— Да, этим летом.
— И кем вы хотите быть?
Я лихорадочно пыталась выдумать что-нибудь подходящее. Глупые девочки не выигрывают оксфордских стипендий по современным языкам.
— Я… я пока не знаю. У меня есть еще несколько недель, чтобы… чтобы подумать.
— Уверен, вы найдете что-нибудь подходящее, — он сказал это доброжелательно, но без особого интереса. — Между тем вы хотите отдохнуть в каком-нибудь солнечном месте?
— О, да! Я была в горах в Уэльсе, но погода стояла отвратительная, — повредить это не могло, а сказать правду хотя бы один раз было для меня большим облегчением. — Средиземное море — это восхитительно, и, честное слово, я не допущу, чтобы с детьми на пароходе что-то случилось. И я… может быть, я могла бы сходить с ними иногда на берег. Я действительно очень благоразумная.
— Уверен, так и есть, — сказал он. Он производил впечатление проницательного человека, но мысли его, кажется, блуждали где-то далеко отсюда. Интересно, насколько легко будет мне все время с ним так разговаривать, если я попаду в круиз. Но, должно быть, я почти не буду видеть ни Эдварда Верритона, ни его жены. — Что касается прогулок на берег, надо будет посмотреть. На пароходе всегда организуют экскурсии для желающих, хотя в таком спокойном месте, как Дубровник, вам с детьми точно ничего не грозит.
Дубровник! Югославия! Я никогда не была там, и сердце у меня затрепетало живым восторгом. Эдвард Верритон не мог не заметить, как загорелись мои глаза, и продолжил:
— Да, мы поплывем по Адриатике и зайдем в Дубровник. Другие три порта — Неаполь, Гибралтар и Лиссабон. После отплытия — Неаполь, затем Дубровник, назад к Гибралтару и, наконец, Лиссабон. Вам много приходилось путешествовать?
— Я… ну, я бывала кое-где с родителями.
— Ясно, — похоже, он прикидывал, насколько мое общество подходит для его семьи. — Вы живете с родителями? Чем занимается ваш отец?
— Он… он пишет книги, — боже упаси его спросить, какие именно. Следовало бы сказать — романы; по крайней мере, они все под псевдонимами.
Эдвард Верритон не спросил.
— Выходит, вы могли бы составить детям прекрасную компанию, — сказал он немного погодя. — Если вы поедете, то вашей обязанностью будет следить, чтобы они вовремя ели, и укладывать их спать по вечерам. После этого делайте что угодно — танцуйте, развлекайтесь. Только время от времени к ним нужно заглядывать. Они уже не маленькие, но иногда шалят. Когда мы были на острове Пасхи… — он остановился и вместо этого предложил: — Хотите познакомиться с ними?
— О, да, очень.
— Я приведу их, — сказал он, вставая. — Я думаю, они внизу с миссис Баркер.
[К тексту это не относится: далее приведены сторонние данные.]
(* ===== verification/FatMount.v ===== *)
(** * FatMount: mounting a volume (src/src/fs/fat_fs.rs, src/src/fs/mod.rs)

    [volume_on p] is the file system that lies on the disk of [p].  Mounting finds it,
    and what a program wrote is found again when the volume is mounted anew. *)

From S2P Require Import Prelude Text FatNames FatTable BlockDev FatFs FatVolume FatFile FatTruncate.

(** ** [fs::init] *)

Section Init.
Context {P : Type} `{Platform P} `{UnicodeCase}.

(** The file system and its root directory, as the statics hold them. *)
Definition fs_init (p : P) : outcome (FATDirectory * FATFileSystem P) :=
  match new_fs p with
  | Done (Some fs) => root_dir fs
  | Done None => Fault Panic
  | Fault e => Fault e
  end.
End Init.

Section Mount.
Context {P : Type} `{BlockDevice P} `{UnicodeCase}.
Implicit Types (p : P) (s : FATFileSystem P).

Definition disk_boot p : FatBootSector := boot_sector_of_bytes (disk p 0).
Definition disk_boot_32 p : Fat32ExtendedBootSector := extended_boot_sector_of_bytes (drop 36 (disk p 0)).

Definition volume_on p : FATFileSystem P :=
  {| port := p; fat := table_words p (reserved_sector_count (disk_boot p)) (table_size (disk_boot_32 p)); fat_rest := [];
     bs := disk_boot p; bs_32 := disk_boot_32 p |}.

Lemma read_boot_sector_ok p : healthy p →
  ∃ a p', read_boot_sector p = Done (Some (disk_boot p, disk_boot_32 p), p')
    ∧ healthy p' ∧ same_disk p p' ∧ live p !! a = None ∧ live p' = <[a := 512]> (live p).
Proof.
  intros Hh. assert (Hadr : addressable 0 1) by (unfold addressable; lia).
  destruct (alloc_healthy 512 p Hh) as (a & p1 & Ha & Hh1). destruct (read_healthy 0 1 p1 Hadr Hh1) as (d & p2 & Hr & Hh2).
  pose proof (read_length _ _ _ _ _ Hr) as [Hdl _]. pose proof (read_data _ _ _ _ _ Hadr Hr) as Hd. rewrite seqZ_cons in Hd by lia. cbn in Hd. rewrite app_nil_r in Hd.
  assert (Hdisk1 : same_disk p p1) by (intros t; pose proof (alloc_disk 512 p t) as E; by rewrite Ha in E).
  exists a, p2. split; [|split; [done|split; [|split]]].
  - unfold read_boot_sector. rewrite (kbind_done (alloc 512) _ p (Some a) p1) by (unfold alloc; by rewrite Ha).
    rewrite (ktry_some (port_read _ _ _) _ p1 (disk p 0) p2); [done|].
    unfold port_read. rewrite length_replicate. rewrite (proj2 (Z.ltb_ge _ _)) by lia. rewrite Hr. do 3 f_equal.
    unfold splice. rewrite take_0, drop_ge by (rewrite length_replicate, Hdl; lia). rewrite app_nil_r. cbn [app]. rewrite Hd. apply Hdisk1.
  - intros t. pose proof (read_disk 0 1 p1 t) as E. rewrite Hr in E. rewrite <- Hdisk1. exact E.
  - by apply (alloc_live 512 p a p1).
  - pose proof (read_live 0 1 p1) as E. rewrite Hr in E. cbn in E. rewrite E. apply (alloc_live 512 p a p1 Ha).
Qed.

Lemma table_words_same p p' t n : same_disk p p' → table_words p' t n = table_words p t n.
Proof. intros E. unfold table_words. do 2 f_equal. apply sectors_ext. intros x _. apply E. Qed.

Lemma new_fs_run p : healthy p → geometry (volume_on p) →
  ∃ a1 a2 p', new_fs p = Done (Some (set_port p' (volume_on p))) ∧ healthy p' ∧ same_disk p p'
    ∧ live p !! a1 = None ∧ live p !! a2 = None ∧ a1 ≠ a2
    ∧ live p' = <[a2 := 512 * table_size (disk_boot_32 p)]> (<[a1 := 512]> (live p)).
Proof.
  intros Hh G. destruct (read_boot_sector_ok p Hh) as (a1 & p1 & E1 & Hh1 & D1 & N1 & L1).
  destruct (read_fat_ok p1 (disk_boot p) (disk_boot_32 p) Hh1 (g_bps _ G) (g_table16 _ G) (table_addressable _ G)) as (a2 & p2 & E2 & Hh2 & D2 & N2 & L2).
  rewrite L1 in N2, L2. exists a1, a2, p2. split; [|split; [done|split]].
  - unfold new_fs, mount. rewrite (ktry_some _ _ _ _ _ E1), (ktry_some _ _ _ _ _ E2). by rewrite (table_words_same p p1).
  - intros t. by rewrite D2.
  - apply lookup_insert_None in N2 as [N2 Hne]. by split_and!.
Qed.

(** The two halves of the root's cluster. *)
Lemma split_root_cluster c name : 0 ≤ c < 2 ^ 28 →
  get_cluster (blank_entry name 0x10 (wrap 16 (Z.land (Z.shiftr c 16) 0xFFF)) (wrap 16 (Z.land c 0xFFFF))) = c.
Proof.
  intros Hc. assert (E : Z.land (Z.shiftr c 16) 0xFFF = Z.land (Z.shiftr c 16) 0xFFFF).
  { assert (0 ≤ c / 2 ^ 16 < 2 ^ 12) by (split; [apply Z.div_pos; lia | apply Z.div_lt_upper_bound; lia]).
    change 0xFFF with (Z.ones 12). change 0xFFFF with (Z.ones 16). rewrite !Z.land_ones, Z.shiftr_div_pow2 by lia. by rewrite !Z.mod_small by lia. }
  rewrite E. apply (get_set_cluster_low (blank_entry name 0x10 0 0) c). unfold is_u32. lia.
Qed.

(** C30: Mounting finds the volume: on a disk that works and holds a FAT32 volume of
    512-byte sectors, [fs::init] does not panic; the file system has the geometry of
    the boot record and the words of the first table, nothing on the disk changes,
    the root directory starts in the cluster that the record names, and two buffers
    are in use for good - the table, and the sector of the boot record. *)
Theorem mount_finds_volume p : healthy p → geometry (volume_on p) → 0 ≤ root_cluster (disk_boot_32 p) < 2 ^ 28 →
  ∃ d s a1 a2, fs_init p = Done (d, s) ∧ (∃ p', s = set_port p' (volume_on p)) ∧ fs_ok s ∧ same_disk p (port s)
    ∧ get_cluster (dir_entry d) = root_cluster (disk_boot_32 p)
    ∧ live p !! a1 = None ∧ live p !! a2 = None ∧ a1 ≠ a2
    ∧ live (port s) = <[a2 := 512 * table_size (disk_boot_32 p)]> (<[a1 := 512]> (live p)).
Proof.
  intros Hh G Hr. destruct (new_fs_run p Hh G) as (a1 & a2 & p' & E & Hh' & D & N1 & N2 & Hne & L).
  unfold fs_init. rewrite E.
  assert (En : get_fat_filename root_name = Some [82; 79; 79; 84; 32; 32; 32; 32; 32; 32; 32]) by (vm_compute; reflexivity).
  unfold root_dir, root. rewrite En.
  eexists _, _, a1, a2. split; [reflexivity|]. split; [by eexists|]. split; [by split; [apply geometry_set_port|]|].
  split_and!; try done. by apply split_root_cluster.
Qed.

(** ** Mounting again *)

(** The disk says the same as memory. *)
Record durable s : Prop := {
  du_boot : disk_boot (port s) = bs s;
  du_boot_32 : disk_boot_32 (port s) = bs_32 s;
  du_table : fat_synced s;
  du_words : Forall is_u32 (fat s);
}.

Lemma volume_on_durable s : geometry s → durable s → volume_on (port s) = s.
Proof.
  intros G [Hb H32 Ht Hw]. unfold volume_on. rewrite Hb, H32, (table_words_bytes s); [|done|done|].
  - pose proof (g_rest _ G) as Hr. destruct s. cbn in *. by rewrite Hr.
  - pose proof (g_tables _ G). rewrite <- (Ht 0) by lia. unfold fat_start_sector. by rewrite Z.mul_0_l, Z.add_0_r.
Qed.

Lemma durable_kept s s' : geometry s → durable s → boot_kept s s' → fat_synced s' → durable s'.
Proof.
  intros G [Hb H32 _ Hw] [Kb K32 Kl Kw] Hs. pose proof (g_reserved _ G). split; [| | done | auto].
  - unfold disk_boot in *. by rewrite Kl, Kb by lia.
  - unfold disk_boot_32 in *. by rewrite Kl, K32 by lia.
Qed.

Lemma durable_writes s s' cs new : geometry s → durable s → writes s s' cs new → durable s'.
Proof. intros G Hd Hw. eapply durable_kept; [done..|by eapply boot_kept_writes|]. by eapply fat_synced_writes; [|apply Hd|]. Qed.

(** The same volume, seen through another port. *)
Lemma remount_run s : fs_ok s → durable s →
  ∃ p', new_fs (port s) = Done (Some (set_port p' s)) ∧ fs_ok (set_port p' s) ∧ same_disk (port s) p'.
Proof.
  intros [G Hh] Hd. pose proof (volume_on_durable s G Hd) as E.
  destruct (new_fs_run (port s)) as (_ & _ & p' & En & Hh' & Hs & _); [done | by rewrite E |]. rewrite E in En.
  exists p'. split; [done|]. split; [|done]. by split; [apply geometry_set_port|].
Qed.

Lemma entry_at_port s p' l : same_disk (port s) p' → entry_at (set_port p' s) l = entry_at s l.
Proof. intros Hd. apply entry_at_ext. by apply cluster_bytes_ext. Qed.

Lemma regular_file_port fuel s p' f cs : same_disk (port s) p' → regular_file fuel s f cs → regular_file fuel (set_port p' s) f cs.
Proof. intros Hd [Hl Ha Hc Ho Hf]. by split; rewrite ?entry_at_port. Qed.

(** C1: What was saved survives a reboot.  On a volume whose disk agrees with memory, a
    file is enlarged to [n] bytes and [data] is written into it at [off]; then the
    kernel stops, and the disk is mounted again: it mounts, with the same table, and
    the file reads as its old contents, zeros up to [n] bytes, and [data] spliced in
    at [off]; and the disk agrees with memory again. *)
Theorem saved_file_survives fuel s f cs n off data :
  fs_ok s → durable s → grow_pre fuel s f cs n → 0 ≤ off → off + Z.of_nat (length data) ≤ n → bytes data →
  let size := de_size (entry_at s (file_location f)) in
  ∃ f' s1 s2 s3 a p', file_truncate fuel f n s = Done ((Some tt, f'), s1)
    ∧ file_write fuel f' off data s1 = Done (Some (Z.of_nat (length data)), s2)
    ∧ new_fs (port s2) = Done (Some s3) ∧ fs_ok s3 ∧ fat s3 = fat s1 ∧ durable s3
    ∧ file_read fuel f' s3
      = Done (Some {| reg_addr := a;
                      reg_bytes := splice (file_bytes s cs size ++ replicate (Z.to_nat (n - size)) 0) (Z.to_nat off) data |},
              set_port p' s3).
Proof.
  intros Hs Hd Hpre Ho Hend Hb size. assert (G : geometry s) by apply Hs.
  destruct (file_truncate_grow_ok fuel s f cs n Hs Hpre) as (s1 & e' & E1 & Hsz & Hres & Hrf & Hfb & _).
  set (all := grown_clusters s cs n) in *. set (f' := {| file_entry := e'; file_name := _; file_location := _ |}) in *.
  pose proof (rs_ok _ _ _ _ _ Hres) as Hs1. pose proof (rs_entry _ _ _ _ _ Hres) as He1.
  assert (Hd1 : durable s1) by (by eapply durable_kept; [| |apply Hres|apply Hres]).
  assert (Hrf' : regular_file fuel s1 f' all) by (by destruct Hrf).
  destruct (file_write_run fuel s1 f' all off data Hs1 Hrf') as (s2 & E2 & Hw); [done | change (file_location f') with (file_location f); by rewrite He1, Hsz | done |].
  destruct (regular_file_writes fuel _ _ _ _ _ Hrf' Hw) as [Hrf2 He2]. pose proof (writes_fs_ok _ _ _ _ Hs1 Hw) as Hs2.
  assert (Hd2 : durable s2) by (by eapply durable_writes; [apply Hs1| |]).
  destruct (remount_run s2 Hs2 Hd2) as (p3 & E3 & Hs3 & Hdisk).
  pose proof (regular_file_port fuel s2 p3 f' all Hdisk Hrf2) as Hrf3.
  assert (He3 : entry_at (set_port p3 s2) (file_location f') = e') by (rewrite (entry_at_port s2) by done; by rewrite He2).
  destruct (file_read_ok fuel (set_port p3 s2) f' all Hs3 Hrf3) as (a & p4 & E4 & _).
  { rewrite He3, Hsz. destruct (grown_facts fuel s f cs n G Hpre) as (_ & ? & _). destruct Hpre as [_ _ _ _ _ _ Hn _ _]. lia. }
  exists f', s1, s2, (set_port p3 s2), a, p4. split_and!; [done | done | done | done | | |].
  - by destruct Hw as [[p2 ->] _ _ _ _ _].
  - eapply durable_kept; [apply Hs2 | done | by apply boot_kept_port |]. intros k Hk. etransitivity; [|exact (du_table _ Hd2 k Hk)]. by apply sectors_ext.
  - rewrite E4, He3, Hsz. do 4 f_equal. rewrite file_bytes_ext by done. fold size in Hfb. rewrite <- Hfb. unfold file_bytes.
    assert (chain_bytes s2 all = splice (chain_bytes s1 all) (Z.to_nat off) data) as -> by apply Hw.
    destruct Hrf as [_ _ (_ & _ & Hroom) _ _]. rewrite He1, Hsz in Hroom. pose proof (length_chain_bytes s1 all (proj1 Hs1)).
    apply take_splice_in; lia.
Qed.
End Mount.

(** ** The sample volume with its boot record and table on the disk *)

Definition sample_boot_sector : list Z :=
  [0xEB; 0x58; 0x90] ++ replicate 8 32 ++ [0; 2; 1; 1; 0; 1; 0; 0; 0; 0; 0xF8] ++ replicate 10 0 ++ [128; 0; 0; 0]
  ++ [1; 0; 0; 0; 0; 0; 0; 0; 2] ++ replicate 21 0 ++ [0x29; 1; 0; 0; 0] ++ replicate 19 32.

Definition stored_disk : RamDisk :=
  {| rd_sectors := <[0 := sample_boot_sector]> (<[1 := concat (map (le_bytes 4) sample_fat)]> (rd_sectors (port sample_fs)));
     rd_live := ∅; rd_faults := [] |}.
Definition stored_fs : FATFileSystem RamDisk := set_port stored_disk sample_fs.

Lemma stored_fs_ok : fs_ok stored_fs.
Proof. split; [|by constructor]. by split. Qed.

Lemma sample_words : Forall is_u32 sample_fat.
Proof. unfold is_u32. apply Forall_app_2; [|by apply Forall_replicate]. repeat constructor; discriminate. Qed.

Lemma stored_durable : durable stored_fs.
Proof.
  split; [by vm_compute | by vm_compute | | exact sample_words].
  intros k Hk. cbn in Hk. assert (k = 0) as -> by lia. by vm_compute.
Qed.

Lemma stored_entry : entry_at stored_fs sample_location = sample_file.
Proof. by vm_compute. Qed.

#[local] Existing Instance ascii_case.

Lemma mount_finds_volume_witness :
  ∃ d s, fs_init stored_disk = Done (d, s) ∧ fat s = sample_fat ∧ get_cluster (dir_entry d) = 2.
Proof.
  assert (Ev : volume_on stored_disk = stored_fs) by (apply (volume_on_durable stored_fs); [apply stored_fs_ok | apply stored_durable]).
  destruct (mount_finds_volume stored_disk) as (d & s & a1 & a2 & E & (p' & Es) & _ & _ & Hr & _).
  - constructor.
  - rewrite Ev. apply stored_fs_ok.
  - vm_compute. split; [discriminate | reflexivity].
  - exists d, s. split; [exact E|]. split; [rewrite Es, Ev; reflexivity | rewrite Hr; vm_compute; reflexivity].
Defined.

(** From 600 bytes to 1100, and four bytes across the old end. *)
Lemma saved_file_survives_witness :
  ∃ f' s1 s2 s3, file_truncate 3 sample_handle 1100 stored_fs = Done ((Some tt, f'), s1)
    ∧ file_write 3 f' 598 [1; 2; 3; 4] s1 = Done (Some 4, s2) ∧ new_fs (port s2) = Done (Some s3).
Proof.
  destruct (saved_file_survives 3 stored_fs sample_handle [3; 4] 1100 598 [1; 2; 3; 4] stored_fs_ok stored_durable)
    as (f' & s1 & s2 & s3 & _ & _ & E1 & E2 & E3 & _).
  - split; cbn [file_location sample_handle]; rewrite ?stored_entry.
    + repeat split; discriminate.
    + done.
    + split; [right; exact sample_file_chain|repeat constructor; discriminate|repeat constructor; discriminate].
    + reflexivity.
    + exact (rf_outside _ _ _ _ sample_regular).
    + discriminate.
    + split; [done|discriminate].
    + discriminate.
    + vm_compute. discriminate.
  - lia.
  - cbn. lia.
  - repeat constructor; discriminate.
  - exists f', s1, s2, s3. split; [exact E1|]. split; [exact E2 | exact E3].
Defined.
Они обожают экономку, и она в них души не чает. Боюсь, я их слишком редко вижу — я постоянно занят. Но только не тогда, когда мы отправляемся в круиз. Иногда я даже играю с ними на палубе.
Он вернулся очень быстро, слишком быстро, чтобы у меня осталось много времени на размышления, и привел девочку и мальчика, которые показались мне, на первый взгляд, здоровыми, красивыми и понятливыми. У Кенди были прямые, почти черные волосы, спадавшие на плечи, чистая бледная кожа и довольно большой рот. Одета она была в короткое однотонное розовое платье и выглядела как маленькая балерина. Гильберт тоже был темноволос, в нем сразу чувствовался маленький упрямец.
Они поздоровались со мной без стеснения. Их отец стоял между ними, положив каждому на плечо руку.
— Они уже опытные путешественники. Они смогут показать вам такелаж, не так ли, дети?
— Конечно, — сказала Кенди. — Мы разбираемся в пароходах.
Она не улыбнулась и стояла, пристально меня разглядывая. Я действительно любила детей и неожиданно ощутила в их паре какую-то натянутость. Они словно были настороже, и я увидела, как Гильберт, очень осторожно, выскальзывает из-под руки отца. Впрочем, он сам признался, что нечасто их видит.
Но Эдвард Верритон, напротив, кажется, гордился сыном и дочерью, и я почувствовала недоумение. Неужели он действительно станет подвергать их какой-либо опасности? Нет, вероятно, они так же, как и я, будут надежно защищены, пока… ну, пока будет происходить то, что должно произойти.